■ ABOUT THIS TASK
Every record must be repeated precisely as it stands.

■ EXTRACTED INFORMATION
(** What the weight loaders of the linear layers reject: the bias of a row-parallel layer
    can never be loaded, not even without tensor parallelism, because its loader asks the
    one-dimensional bias for its second dimension; a checkpoint with too few rows for a rank
    of a column-parallel layer; a packed layer without a shard and a QKV layer with a shard
    other than q, k and v. *)
Theorem weight_loader_errors {R} `{Arith R} uninit rank world input_size output_size (l : Linear R) loaded :
  (RowParallelLinear_init uninit rank world input_size output_size true None None = Ok l ->
     load_bias l loaded None = Err IndexError) /\
  (ColumnParallelLinear_init uninit rank world input_size output_size false None None = Ok l ->
     forall w, loaded = Mat w -> length w < (rank + 1) * (output_size / world) -> load_weight l loaded None = Err RuntimeError) /\
  (forall sizes, MergedColumnParallelLinear_init uninit rank world input_size sizes false None None = Ok l ->
     load_weight l loaded None = Err TypeError) /\
  (forall head_size heads kv_heads s, QKVParallelLinear_init uninit rank world input_size head_size heads kv_heads false None None = Ok l ->
     s <> "q" -> s <> "k" -> s <> "v" -> load_weight l loaded (Some (ShardStr s)) = Err AssertionError).
Proof.
  split_and!.
  - unfold RowParallelLinear_init. intros (i & _ & Hl)%result_bind_Ok. injection Hl as <-. done.
  - unfold ColumnParallelLinear_init. intros (o & Ho & Hl)%result_bind_Ok w -> Hw. injection Hl as <-.
    unfold divide in Ho. repeat (case_decide; [done||idtac|done||idtac]). injection Ho as <-.
    unfold load_weight, weight_loader, narrow_loader, t_narrow. cbn -[decide Nat.div Nat.mul seq]. rewrite length_fmap, length_seq.
    cbn -[decide Nat.div Nat.mul seq]. rewrite decide_False by lia. done.
  - unfold MergedColumnParallelLinear_init. intros sizes (o & _ & Hl)%result_bind_Ok. injection Hl as <-. done.
  - unfold QKVParallelLinear_init. intros hd nh nkv s (a & _ & (b & _ & (c & _ & Hl)%result_bind_Ok)%result_bind_Ok)%result_bind_Ok Hq Hk Hv.
    injection Hl as <-. unfold load_weight, weight_loader, qkv_loader. cbn. unfold qkv_shard.
    repeat case_match; simplify_eq; done.
Qed.

Lemma weight_loader_errors_witness :
  exists l : Linear Z, RowParallelLinear_init (fun _ _ => 0%Z) 0 1 4 3 true None None = Ok l /\
    load_bias l (Vec [1; 2; 3]%Z) None = Err IndexError.
Proof.
  eexists. split; [reflexivity|].
  apply (proj1 (weight_loader_errors (fun _ _ => 0%Z) 0 1 4 3 _ (Vec [1; 2; 3]%Z))). reflexivity.
Defined.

■ WRITTEN ANSWER
(** What the weight loaders of the linear layers reject: the bias of a row-parallel layer
    can never be loaded, not even without tensor parallelism, because its loader asks the
    one-dimensional bias for its second dimension; a checkpoint with too few rows for a rank
    of a column-parallel layer; a packed layer without a shard and a QKV layer with a shard
    other than q, k and v. *)
Theorem weight_loader_errors {R} `{Arith R} uninit rank world input_size output_size (l : Linear R) loaded :
  (RowParallelLinear_init uninit rank world input_size output_size true None None = Ok l ->
     load_bias l loaded None = Err IndexError) /\
  (ColumnParallelLinear_init uninit rank world input_size output_size false None None = Ok l ->
     forall w, loaded = Mat w -> length w < (rank + 1) * (output_size / world) -> load_weight l loaded None = Err RuntimeError) /\
  (forall sizes, MergedColumnParallelLinear_init uninit rank world input_size sizes false None None = Ok l ->
     load_weight l loaded None = Err TypeError) /\
  (forall head_size heads kv_heads s, QKVParallelLinear_init uninit rank world input_size head_size heads kv_heads false None None = Ok l ->
     s <> "q" -> s <> "k" -> s <> "v" -> load_weight l loaded (Some (ShardStr s)) = Err AssertionError).
Proof.
  split_and!.
  - unfold RowParallelLinear_init. intros (i & _ & Hl)%result_bind_Ok. injection Hl as <-. done.
  - unfold ColumnParallelLinear_init. intros (o & Ho & Hl)%result_bind_Ok w -> Hw. injection Hl as <-.
    unfold divide in Ho. repeat (case_decide; [done||idtac|done||idtac]). injection Ho as <-.
    unfold load_weight, weight_loader, narrow_loader, t_narrow. cbn -[decide Nat.div Nat.mul seq]. rewrite length_fmap, length_seq.
    cbn -[decide Nat.div Nat.mul seq]. rewrite decide_False by lia. done.
  - unfold MergedColumnParallelLinear_init. intros sizes (o & _ & Hl)%result_bind_Ok. injection Hl as <-. done.
  - unfold QKVParallelLinear_init. intros hd nh nkv s (a & _ & (b & _ & (c & _ & Hl)%result_bind_Ok)%result_bind_Ok)%result_bind_Ok Hq Hk Hv.
    injection Hl as <-. unfold load_weight, weight_loader, qkv_loader. cbn. unfold qkv_shard.
    repeat case_match; simplify_eq; done.
Qed.

Lemma weight_loader_errors_witness :
  exists l : Linear Z, RowParallelLinear_init (fun _ _ => 0%Z) 0 1 4 3 true None None = Ok l /\
    load_bias l (Vec [1; 2; 3]%Z) None = Err IndexError.
Proof.
  eexists. split; [reflexivity|].
  apply (proj1 (weight_loader_errors (fun _ _ => 0%Z) 0 1 4 3 _ (Vec [1; 2; 3]%Z))). reflexivity.
Defined.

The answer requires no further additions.